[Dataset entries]
(** * Word layout and dwell-time aggregation of [mouse_viz.py]

    A shallow embedding of the two functions of
    [JATOS data parsing tools/mouse_viz.py] that carry the algorithmic content
    of the repository: [get_word_positions], which replays the word wrapping
    of the rendered text, and [compute_word_durations], which buckets the
    intervals of a pointer stream into the word boxes.

    Numbers. Pixel coordinates, font metrics and millisecond timestamps are
    modelled as [Z]. A duration starts as the float [0.0] and only has
    integer intervals added to it, so it is the float of an integer, which
    [Z] stands for; Python's [round] leaves such values as they are.

    Errors. The Python exceptions the two functions can raise on well-typed
    input are the constructors of [exn]; a call is a value of [result]. *)

From Stdlib Require Import ZArith String Ascii List Bool Sorted Lia.
From Stdlib Require Import Decimal DecimalString DecimalNat.
From stdpp Require Import base tactics option list gmap strings.

Local Open Scope string_scope.
Local Open Scope list_scope.
Local Open Scope Z_scope.

(** ** Constants (lines 10-13) *)

Definition FONT_SIZE : Z := 18.
Definition LINE_HEIGHT : Z := 25.
Definition HORIZONTAL_PADDING : Z := 30.
Definition VERTICAL_PADDING_TOP : Z := 20.

(** ** Exceptions and results *)

Inductive exn : Type :=
| ValueError (msg : string)
| IndexError
| KeyError (key : nat).

Inductive result (A : Type) : Type :=
| Ok (a : A)
| Raise (e : exn).

Arguments Ok {A} a.
Arguments Raise {A} e.

#[global] Instance result_ret : MRet result := fun _ a => Ok a.
#[global] Instance result_bind : MBind result := fun _ _ f r =>
  match r with
  | Ok a => f a
  | Raise e => Raise e
  end.

(** ** Data model *)

(** The font is an object with a [getbbox] method returning
    [(left, top, right, bottom)]. *)
Record Font : Type := { getbbox : string -> Z * Z * Z * Z }.

(** [bbox[2] - bbox[0]] *)
Definition bbox_width (bbox : Z * Z * Z * Z) : Z :=
  let '(x0, _, x1, _) := bbox in x1 - x0.

Definition text_width (font : Font) (s : string) : Z :=
  bbox_width (getbbox font s).

(** The dict appended to [word_positions] (lines 93-100). *)
Record WordBox : Type := {
  word : string;
  word_index : nat;
  x_start : Z;
  x_end : Z;
  y_position : Z;
  line_index : nat
}.

(** One entry of [mouse_tracking_data]. *)
Record Sample : Type := {
  sample_x : Z;
  sample_y : Z;
  timestamp : Z
}.

(** One row of the reading-trials data frame; [df_reading] is the list of
    its rows. *)
Record Trial : Type := {
  mouse_tracking_data : list Sample;
  trial_canvas_width : Z;
  trial_canvas_height : Z;
  text_content : string
}.

(** One row of the table [compute_word_durations] returns. *)
Record DurationRow : Type := {
  row_word_number : nat;
  row_word : string;
  row_duration_ms : Z;
  row_x_start : Z;
  row_x_end : Z;
  row_y_position : Z;
  row_line_number : nat
}.

(** ** Python built-ins *)

(** Truth value of a string: non-empty. *)
Definition truthy (s : string) : bool :=
  match s with
  | EmptyString => false
  | String _ _ => true
  end.

(** [s.split(' ')]: cut at every single space, empty tokens kept. *)
Fixpoint split_space (s : string) : list string :=
  match s with
  | EmptyString => [EmptyString]
  | String c rest =>
      if Ascii.eqb c " "%char then EmptyString :: split_space rest
      else match split_space rest with
           | tok :: toks => String c tok :: toks
           | [] => [String c EmptyString]
           end
  end.

(** The number of spaces of a string. *)
Fixpoint count_spaces (s : string) : nat :=
  match s with
  | EmptyString => 0%nat
  | String c rest =>
      ((if Ascii.eqb c " "%char then 1 else 0) + count_spaces rest)%nat
  end.

(** [round(v, ndigits)] on a value that is an integer. *)
Definition round (v : Z) (ndigits : nat) : Z := v.

(** [df.iloc[i]] on the rows. *)
Definition iloc {A : Type} (rows : list A) (i : nat) : result A :=
  match rows !! i with
  | Some r => Ok r
  | None => Raise IndexError
  end.

(** ** Data-frame accessors (lines 32-38, 105-106) *)

Definition get_mouse_data (df_reading : list Trial) (trial_num : nat)
  : result (list Sample) :=
  let mouse_data :=
    filter (fun r => (0 < length (mouse_tracking_data r))%nat) df_reading in
  r ← iloc mouse_data trial_num;
  mret (mouse_tracking_data r).

Definition get_canvas_dimensions (df_reading : list Trial) (trial_num : nat)
  : result (Z * Z) :=
  trial ← iloc df_reading trial_num;
  mret (trial_canvas_width trial, trial_canvas_height trial).

Definition get_text_content (df_reading : list Trial) (trial_num : nat)
  : result string :=
  trial ← iloc df_reading trial_num;
  mret (text_content trial).

(** ** [get_word_positions] (lines 59-103) *)

(** The variables the loop over the words updates. *)
Record Layout : Type := {
  word_positions : list WordBox;
  current_line_text : string;
  current_x : Z;
  cur_line_index : nat
}.

(** One pass of the loop body (lines 75-101). *)
Definition place_word (font : Font)
    (text_start_x text_start_y available_width : Z)
    (st : Layout) (w : string) : Layout :=
  let test_line :=
    (current_line_text st
       +:+ (if truthy (current_line_text st) then " " else ""))
      +:+ w in
  let test_width := text_width font test_line in
  let '(line, line_text, cx) :=
    if (available_width <? test_width) && truthy (current_line_text st)
    then (S (cur_line_index st), w, text_start_x)
    else (cur_line_index st, test_line,
          if truthy (current_line_text st)
          then text_start_x + text_width font (current_line_text st +:+ " ")
          else current_x st) in
  let word_width := text_width font w in
  let y := text_start_y + Z.of_nat line * LINE_HEIGHT in
  {| word_positions :=
       word_positions st ++
         [ {| word := w;
              word_index := length (word_positions st);
              x_start := cx;
              x_end := cx + word_width;
              y_position := y;
              line_index := line |} ];
     current_line_text := line_text;
     current_x := cx + word_width;
     cur_line_index := line |}.

Definition get_word_positions (text : string) (canvas_width : Z) (font : Font)
    (horizontal_padding vertical_padding_top line_height : Z)
  : list WordBox :=
  let text_start_x := horizontal_padding / 2 in
  let text_start_y := vertical_padding_top + 10 in
  let available_width := canvas_width - horizontal_padding in
  let words := split_space text in
  word_positions
    (fold_left (place_word font text_start_x text_start_y available_width)
       words
       {| word_positions := [];
          current_line_text := "";
          current_x := text_start_x;
          cur_line_index := 0 |}).

(** A font that measures every character as [px] pixels wide. *)
Definition fixed_width_font (px : Z) : Font :=
  {| getbbox := fun s => (0, 0, px * Z.of_nat (String.length s), FONT_SIZE) |}.

(** ** [compute_word_durations] (lines 108-165) *)

(** A [for] loop whose body may raise: the state is threaded through the
    passes and the first exception ends the loop. *)
Fixpoint for_each {A St : Type} (body : St -> A -> result St)
    (xs : list A) (s : St) : result St :=
  match xs with
  | [] => Ok s
  | x :: rest => s' ← body s x; for_each body rest s'
  end.

(** A list comprehension whose element expression may raise. *)
Fixpoint map_result {A B : Type} (f : A -> result B) (xs : list A)
  : result (list B) :=
  match xs with
  | [] => Ok []
  | x :: rest => b ← f x; bs ← map_result f rest; mret (b :: bs)
  end.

Task prompt
From the first line above through the line that contains "Numbers. Pixel coordinates, font", quote each line exactly. Output nothing more.

Solved exercise
(** * Word layout and dwell-time aggregation of [mouse_viz.py]

    A shallow embedding of the two functions of
    [JATOS data parsing tools/mouse_viz.py] that carry the algorithmic content
    of the repository: [get_word_positions], which replays the word wrapping
    of the rendered text, and [compute_word_durations], which buckets the
    intervals of a pointer stream into the word boxes.

    Numbers. Pixel coordinates, font metrics and millisecond timestamps are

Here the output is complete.